Muitas vezes não nos damos conta do quanto contribuímos para aumentar o sentimento de isolamento do outro. E vice-versa. Somos assim. Em função de nossa incompletude, vamos fazendo coisas, tomando atitudes sem prestarmos muito atenção às consequências.

Nosso comportamento hostil e desatencioso convida, ostensiva e diariamente, várias pessoas ao caminho da solidão. Somos muito bons nisto.

Estar numa festa, porém sem participar dela: talvez este tenha sido o sentimento daquele senhor sentado próximo à ponta da mesa. Quem o colocou lá? Talvez ele mesmo tenha se colocado lá. Não dá para saber. Mas o fato é que ele estava sentado lá, bem próximo à ponta da mesa. O lugar aonde nos colocamos é aonde, efetivamente, estamos.
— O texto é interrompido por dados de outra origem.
Fixpoint has_sep (s : string) : bool :=
  match s with
  | EmptyString => false
  | String c rest => Ascii.eqb c "/" || has_sep rest
  end.

Fixpoint all_sep (s : string) : bool :=
  match s with
  | EmptyString => true
  | String c rest => Ascii.eqb c "/" && all_sep rest
  end.

(** [p[:p.rfind('/') + 1]] *)
Fixpoint head (p : string) : string :=
  match p with
  | EmptyString => EmptyString
  | String c rest => if has_sep p then String c (head rest) else EmptyString
  end.

(** [s.rstrip('/')] *)
Fixpoint rstrip_sep (s : string) : string :=
  match s with
  | EmptyString => EmptyString
  | String c rest => if all_sep s then EmptyString else String c (rstrip_sep rest)
  end.

(** [posixpath.dirname]: up to the last separator, the separators that
    end the head removed unless it has nothing else. *)
Definition dirname (p : string) : string :=
  let h := head p in
  if all_sep h then h else rstrip_sep h.

(** [glob.has_magic] *)
Fixpoint has_magic (s : string) : bool :=
  match s with
  | EmptyString => false
  | String c rest =>
      Ascii.eqb c "*" || Ascii.eqb c "?" || Ascii.eqb c "[" || has_magic rest
  end.

End Py.

(** ** The manifest index: [load_smdb] *)

Abbreviation index := (gmap bytes string).
(** * Prism agent gateway: sandbox policy, event translator, trace and metrics

    A shallow embedding of the parts of [web/backend/main.py] and
    [examples/safe_sandbox.py] that the specification talks about, and the
    properties of the specification stated and proved over it.

    Conventions.
    - Paths, tool names and shell commands are [string]s (byte strings;
      [str.lower] and [str.upper] are modelled on their ASCII range).
    - Streamed text is a list of Unicode code points ([list N]), because the
      sanitizer is about the code point U+FFFD.
    - A tool input (a Python [dict]) is a [gmap string string]: the fields the
      checks read ([file_path], [path], [pattern], [command]) are strings.
    - Wall-clock instants are rationals ([Q], seconds). *)

From Stdlib Require Import ZArith QArith Qround List Bool String Ascii DecimalString Lia.
From stdpp Require Import gmap strings list.
From Stdlib Require Import Sorted Permutation Lqa.

Open Scope string_scope.

(** ** Python string helpers *)

Module PyStr.

Definition is_upper (c : ascii) : bool :=
  (65 <=? nat_of_ascii c)%nat && (nat_of_ascii c <=? 90)%nat.

Definition is_lower (c : ascii) : bool :=
  (97 <=? nat_of_ascii c)%nat && (nat_of_ascii c <=? 122)%nat.

Definition lower_char (c : ascii) : ascii :=
  if is_upper c then ascii_of_nat (nat_of_ascii c + 32) else c.

Definition upper_char (c : ascii) : ascii :=
  if is_lower c then ascii_of_nat (nat_of_ascii c - 32) else c.

(** [map_chars f s]: apply [f] to every character. *)
Fixpoint map_chars (f : ascii -> ascii) (s : string) : string :=
  match s with
  | EmptyString => EmptyString
  | String c s' => String (f c) (map_chars f s')
  end.

(** [s.lower()] *)
Definition lower (s : string) : string := map_chars lower_char s.

(** [s.replace(a, b)] for single characters [a] and [b]. *)
Definition replace_char (a b : ascii) (s : string) : string :=
  map_chars (fun c => if Ascii.eqb c a then b else c) s.

(** [s.split(sep)[-1]]: what follows the last [sep], the whole of [s] when
    it has none.  [acc] is the segment read so far. *)
Fixpoint last_segment_from (sep : ascii) (acc s : string) : string :=
  match s with
  | EmptyString => acc
  | String c s' =>
      if Ascii.eqb c sep then last_segment_from sep EmptyString s'
      else last_segment_from sep (acc ++ String c EmptyString) s'
  end.

Definition last_segment (sep : ascii) (s : string) : string :=
  last_segment_from sep EmptyString s.

(** [needle in hay] *)
Fixpoint contains (needle hay : string) : bool :=
  String.prefix needle hay ||
  match hay with
  | EmptyString => false
  | String _ hay' => contains needle hay'
  end.

(** Truthiness of a string: [if s:]. *)
Definition truthy (s : string) : bool :=
  match s with EmptyString => false | _ => true end.

(** [a or b] on strings. *)
Definition or_else (a b : string) : string := if truthy a then a else b.

(** [x in names] for a list of string literals. *)
Definition mem (x : string) (names : list string) : bool :=
  existsb (String.eqb x) names.

(** [str(n)] for a natural number, as characters. *)
Definition of_nat (n : nat) : string :=
  DecimalString.NilZero.string_of_uint (Nat.to_uint n).

End PyStr.

(** ** The gateway's sandbox check ([web/backend/main.py]) *)

Abbreviation ToolInput := (gmap string string).

(** [tool_input.get(key, "")] *)
Definition get (tool_input : ToolInput) (key : string) : string :=
  default "" (tool_input !! key).

(** The second component of [sandbox_check_tool]'s result is a message; each
    constructor stands for one of the messages the function builds. *)
Inductive Reason : Type :=
  | NoReason                                          (* "" *)
  | SensitiveFile (file_name sensitive : string)      (* read of a blacklisted file *)
  | SensitivePattern (pattern : string)               (* search pattern on the blacklist *)
  | EmptyFilePath                                     (* write with no file path *)
  | WriteOutsideSandbox (file_path : string)          (* write outside the allowed dirs *)
  | PathTraversal                                     (* "../" in a command *)
  | CommandPathOutsideSandbox (path_str : string).    (* absolute path outside the sandbox *)

(** The three expressions of [path_patterns], in the order of the list. *)
Inductive PathPattern : Type := WindowsDrive | GitBashDrive | UnixAbsolute.

Definition path_patterns : list PathPattern :=
  [WindowsDrive; GitBashDrive; UnixAbsolute].

(** The blacklist of the read family. *)
Definition sensitive_patterns : list string :=
  [".env"; ".env.local"; ".env.production"; "credentials"; "secrets"].

(** [pathlib]'s [relative_to] succeeds when the parts of [other] are a
    prefix of the parts of [path]. *)
Fixpoint relative_to (path other : list string) {struct other} : bool :=
  match other, path with
  | [], _ => true
  | o :: other', p :: path' => String.eqb o p && relative_to path' other'
  | _ :: _, [] => false
  end.

(** [/c/rest] becomes [C:\rest] (the Git Bash spelling of a drive). *)
Definition normalize_drive (path_str : string) : string :=
  match path_str with
  | String "/" (String c (String "/" rest)) =>
      String (PyStr.upper_char c)
        (String ":" (PyStr.replace_char "/" "\" (String "/" rest)))
  | _ => path_str
  end.

Section Sandbox.

(** The file system and the regular-expression engine are the
    environment of the check.
    - [resolve file_path] is [Path(file_path).resolve()] as its list of
      parts, [None] when it raises.
    - [SANDBOX_ROOT] is the resolved sandbox directory.
    - [re_findall p command] is [re.findall(p, command, re.IGNORECASE)]. *)
Variable resolve : string -> option (list string).
Variable SANDBOX_ROOT : list string.
Variable re_findall : PathPattern -> string -> list string.

Definition ALLOWED_DIRS : list (list string) := [SANDBOX_ROOT].

Definition is_path_in_sandbox (file_path : string) : bool :=
  match resolve file_path with
  | Some path => existsb (relative_to path) ALLOWED_DIRS
  | None => false
  end.

(** The loop over [sensitive_patterns] on a file name: the first entry
    contained in it. *)
Fixpoint first_sensitive (file_name : string) (patterns : list string)
  : option string :=
  match patterns with
  | [] => None
  | sensitive :: rest =>
      if PyStr.contains (PyStr.lower sensitive) file_name then Some sensitive
      else first_sensitive file_name rest
  end.

(** The loop over the paths found in a command: the first one outside the
    sandbox, after [normalize_drive]. *)
Fixpoint first_outside (matches : list string) : option string :=
  match matches with
  | [] => None
  | path_str :: rest =>
      let path_str := normalize_drive path_str in
      if is_path_in_sandbox path_str then first_outside rest
      else Some path_str
  end.

Fixpoint first_outside_patterns (patterns : list PathPattern) (command : string)
  : option string :=
  match patterns with
  | [] => None
  | pattern :: rest =>
      match first_outside (re_findall pattern command) with
      | Some path_str => Some path_str
      | None => first_outside_patterns rest command
      end
  end.

Definition sandbox_check_tool (tool_name : string) (tool_input : ToolInput)
  : bool * Reason :=
  if PyStr.mem tool_name ["Read"; "Glob"; "Grep"] then
    let file_path :=
      PyStr.or_else (get tool_input "file_path") (get tool_input "path") in
    let pattern := get tool_input "pattern" in
    let file_name :=
      PyStr.lower (PyStr.last_segment "/" (PyStr.replace_char "\" "/" file_path)) in
    match (if PyStr.truthy file_path
           then first_sensitive file_name sensitive_patterns else None) with
    | Some sensitive => (false, SensitiveFile file_name sensitive)
    | None =>
        match (if PyStr.truthy pattern
               then first_sensitive (PyStr.lower pattern) sensitive_patterns
               else None) with
        | Some _ => (false, SensitivePattern pattern)
        | None => (true, NoReason)
        end
    end
  else if PyStr.mem tool_name ["Write"; "Edit"] then
    let file_path := get tool_input "file_path" in
    if negb (PyStr.truthy file_path) then (false, EmptyFilePath)
    else if negb (is_path_in_sandbox file_path)
         then (false, WriteOutsideSandbox file_path)
         else (true, NoReason)
  else if String.eqb tool_name "Bash" then
    let command := get tool_input "command" in
    if PyStr.contains "../" command || PyStr.contains "..\" command
    then (false, PathTraversal)
    else match first_outside_patterns path_patterns command with
         | Some path_str => (false, CommandPathOutsideSandbox path_str)
         | None => (true, NoReason)
         end
  else if String.eqb tool_name "Task" then (true, NoReason)
  else (true, NoReason).

(** A run of checks, one after the other, as the hooks issue them. *)
Definition check_sequence (calls : list (string * ToolInput))
  : list (bool * Reason) :=
  map (fun call => sandbox_check_tool (fst call) (snd call)) calls.

End Sandbox.

(** A file system without symbolic links, for concrete runs: [resolve] is
    then the lexical normalisation of the path against the working
    directory [cwd] (parts, root first), and fails on a path that holds a
    NUL character. *)
Module LexicalFS.

Fixpoint split_from (sep : ascii) (acc s : string) : list string :=
  match s with
  | EmptyString => [acc]
  | String c s' =>
      if Ascii.eqb c sep then acc :: split_from sep EmptyString s'
      else split_from sep (acc ++ String c EmptyString) s'
  end.

(** [s.split(sep)] *)
Definition split (sep : ascii) (s : string) : list string :=
  split_from sep EmptyString s.

(** Apply the segments to a stack of parts kept in reverse order. *)
Fixpoint walk (rev_parts : list string) (segments : list string) : list string :=
  match segments with
  | [] => rev_parts
  | seg :: rest =>
      if String.eqb seg "" || String.eqb seg "." then walk rev_parts rest
      else if String.eqb seg ".." then
        match rev_parts with
        | [] | [_] => walk rev_parts rest          (* the root is its own parent *)
        | _ :: up => walk up rest
        end
      else walk (seg :: rev_parts) rest
  end.
Lemma findall_record r s :
  well_formed_record r ->
  findall pattern (render r ++ s) = groups_of r :: findall pattern s.
Proof.
  intros (Nd & Ad & Hg & Eg & Nn & An & U & Tt).
  rewrite findall_eq, render_app.
  rewrite pattern_match by (try assumption; now apply lacks_E_free).
  unfold groups_of. f_equal. now apply findall_skip.
Qed.

Lemma findall_records rs :
  Forall well_formed_record rs ->
  findall pattern (render_all rs) = map groups_of rs.
Proof.
  induction 1 as [|r rs Hr _ IH]; [reflexivity|].
  cbn [render_all map]. rewrite findall_record by assumption. now rewrite IH.
Qed.

(** The loop gives the samples of the matches, in their order. *)
Lemma for_matches_mapM ms :
  for_matches ms [] []
  = (samples <- mapM sample_of_match ms ;; Ok (map fst samples, map snd samples)).
Proof.
  induction ms as [|m ms IH]; [reflexivity|].
  rewrite ParseFacts.for_matches_cons, IH. cbn [mapM].
  destruct (sample_of_match m) as [[t x]|]; [|reflexivity]. cbn [bind fst snd].
  destruct (mapM sample_of_match ms) as [samples|]; reflexivity.
Qed.

Lemma for_matches_length ms : forall ts xs ts' xs',
  for_matches ms ts xs = Ok (ts', xs') ->
  List.length ts' = (List.length ts + List.length ms)%nat.
Proof.
  induction ms as [|m ms IH]; intros ts xs ts' xs' H; cbn [for_matches] in H.
  - injection H as <- <-. simpl. lia.
  - destruct (sample_of_match m) as [[t x]|]; [|discriminate].
    cbn [bind fst snd] in H. apply IH in H. rewrite H, List.length_app. simpl. lia.
Qed.

(** Every match that [findall] returns is a match of the pattern at some
    place of the text. *)
Lemma findall_matches_at s : forall gs,
  In gs (findall pattern s) ->
  exists pre s1 rest, s = pre ++ s1 /\ match_here pattern s1 = Some (rest, gs).
Proof.
  unfold findall. generalize (S (String.length s)) as n. intros n. revert s.
  induction n as [|n IH]; intros s gs H; simpl in H; [contradiction|].
  destruct (match_here pattern s) as [[s' gs']|] eqn:M.
  - destruct H as [<-|H]; [now exists EmptyString, s, s'|].
    destruct (IH _ _ H) as (pre & s1 & rest & -> & M1).
    apply match_here_sound, matches_prefix in M. destruct M as (p0 & ->).
    exists (p0 ++ pre), s1, rest. now rewrite app_assoc.
  - destruct s as [|a s]; [contradiction|].
    destruct (IH _ _ H) as (pre & s1 & rest & -> & M1).
    now exists (String a pre), s1, rest.
Qed.

End ExtractFacts.

(** A match of the pattern at the start of a text, in full: the text is
    [Threads: ], a run of digits that the next character does not continue,
    a gap in which no time field begins, and a time field.  So a thread count
    is never cut short, and it is paired with the first time field after it,
    never with a later one. *)
Theorem match_pairs_nearest_time_field (s rest d num u : string) :
  Re.match_here pattern s = Some (rest, [d; num; u])
  <-> exists mid,
        s = "Threads: " ++ d ++ mid ++ "Execution Time: " ++ num ++ u ++ rest
        /\ d <> EmptyString /\ Re.all_in is_digit d = true
        /\ head_in is_digit mid = false
        /\ free_of_time mid ("Execution Time: " ++ num ++ u ++ rest) = true
        /\ num <> EmptyString /\ Re.all_in is_digit_or_dot num = true
        /\ is_unit u.
Proof.
  split.
  - intros H. apply OrderFacts.pattern_nearest in H.
    destruct H as (d' & mid & num' & u' & -> & E & H).
    injection E as <- <- <-. now exists mid.
  - intros (mid & -> & Nd & Ad & Hd & F & Nn & An & U).
    now apply PatternFacts.pattern_match.
Qed.

(** A log of well-formed records after a header: [findall] gives one match
    for each record, in the order of the log, records with the same thread
    count included, and [parse_results] gives their samples in that order,
    or the exception of the first conversion that fails. *)
Theorem records_extracted_in_order (header : string) (rs : list log_record) :
  lacks "T" header = true ->
  Forall well_formed_record rs ->
  Re.findall pattern (header ++ render_all rs) = map groups_of rs
  /\ parse_results (header ++ render_all rs)
     = (samples <- mapM sample_of_match (map groups_of rs) ;;
        Ok (map fst samples, map snd samples)).
Proof.
  intros Hh Hrs.
  assert (E : Re.findall pattern (header ++ render_all rs) = map groups_of rs).
  { rewrite ExtractFacts.findall_skip by assumption.
    now apply ExtractFacts.findall_records. }
  split; [exact E|].
  unfold parse_results. rewrite E. apply ExtractFacts.for_matches_mapM.
Qed.

(** Two runs on four threads and one on eight, with lines between the
    fields. *)
Lemma records_extracted_in_order_witness :
  let r4a := {| thread_digits := "4"; gap := nl ++ "steps: 1000" ++ nl;
                number := "1.5"; unit_suffix := "s"; trailer := nl |} in
  let r4b := {| thread_digits := "4"; gap := nl;
                number := "1480"; unit_suffix := "ms"; trailer := nl |} in
  let r8 := {| thread_digits := "8"; gap := " ";
               number := "900000"; unit_suffix := micro_s; trailer := EmptyString |} in
  parse_results (("benchmark" ++ nl) ++ render_all [r4a; r4b; r8])
  = Ok ([4; 4; 8],
        [float_of_decimal 1500 0; float_of_decimal 1480 0; float_of_decimal 900 0]).
Proof.
  intros r4a r4b r8.
  destruct (records_extracted_in_order ("benchmark" ++ nl) [r4a; r4b; r8]) as [_ P].
  - reflexivity.
  - repeat (apply Forall_cons; [unfold well_formed_record, is_unit; cbn;
        repeat split; try discriminate; auto|]).
    apply Forall_nil.
  - rewrite P. vm_compute. reflexivity.
Defined.

(** ** When the conversions of [parse_results] fail *)

Module ConversionFacts.
Import Re ReFacts PatternFacts.

Lemma all_digits_all_in s : all_digits s = all_in is_digit s.
Proof. induction s as [|a s IH]; simpl; [reflexivity | now rewrite IH]. Qed.

(** [int] reads a text of digits exactly when it is within the limit. *)
Lemma py_int_digits d :
  d <> EmptyString -> all_in is_digit d = true ->
  (is_short d -> py_int d = Ok (decimal_value 0 d))
  /\ (~ is_short d -> py_int d = Raise ValueError).
Proof.
  intros N A. unfold py_int, is_short. destruct d as [|a d]; [congruence|].
  rewrite all_digits_all_in, A.
  destruct (Nat.ltb_spec max_str_digits (String.length (String a d))) as [L|L];
    split; intros H; try reflexivity; lia.
Qed.

Lemma digit_not_point a : is_digit a = true -> Ascii.eqb a "." = false.
Proof.
  intros H. destruct (Ascii.eqb a ".") eqn:E; [|reflexivity].
  apply Ascii.eqb_eq in E. subst a. discriminate.
Qed.

Lemma all_digits_app a b : all_digits (a ++ b) = all_digits a && all_digits b.
Proof. rewrite !all_digits_all_in. apply all_in_app. Qed.

Lemma has_digit_app a b : has_digit (a ++ b) = has_digit a || has_digit b.
Proof.
  induction a as [|x a IH]; simpl; [reflexivity|]. now rewrite IH, orb_assoc.
Qed.

Lemma all_digits_no_point s : all_digits s = true -> count_points s = O.
Proof.
  induction s as [|a s IH]; simpl; [reflexivity|]. intros H.
  apply andb_prop in H. destruct H as [Ha Hs].
  rewrite (digit_not_point a Ha). now apply IH.
Qed.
Dependendo do lugar que você ocupar na vida ou na mesa, você simplesmente não participará, não terá voz, não terá acesso ao falar. Ou ao contrário, você sempre será convidado a falar, mesmo que não tenha nada a dizer. Mas como vivemos no contexto das aparências, vamos fingindo que falamos e o outro fingindo que entende. E assim vamos criando mundos paralelos e sem muitas culpas e escrúpulos. Afinal, quem vai nos procurar para nos responsabilizar?

Aquele senhor usava óculos de elevada graduação que davam pistas do quanto ele tinha visto na vida. Mas alguém estava interessado? Acredito que não porque ele estava sentado próximo à ponta da mesa. E quem se senta próximo à ponta da mesa corre sérios riscos de ficar à margem da vida, à margem de si próprio. Simplesmente à margem.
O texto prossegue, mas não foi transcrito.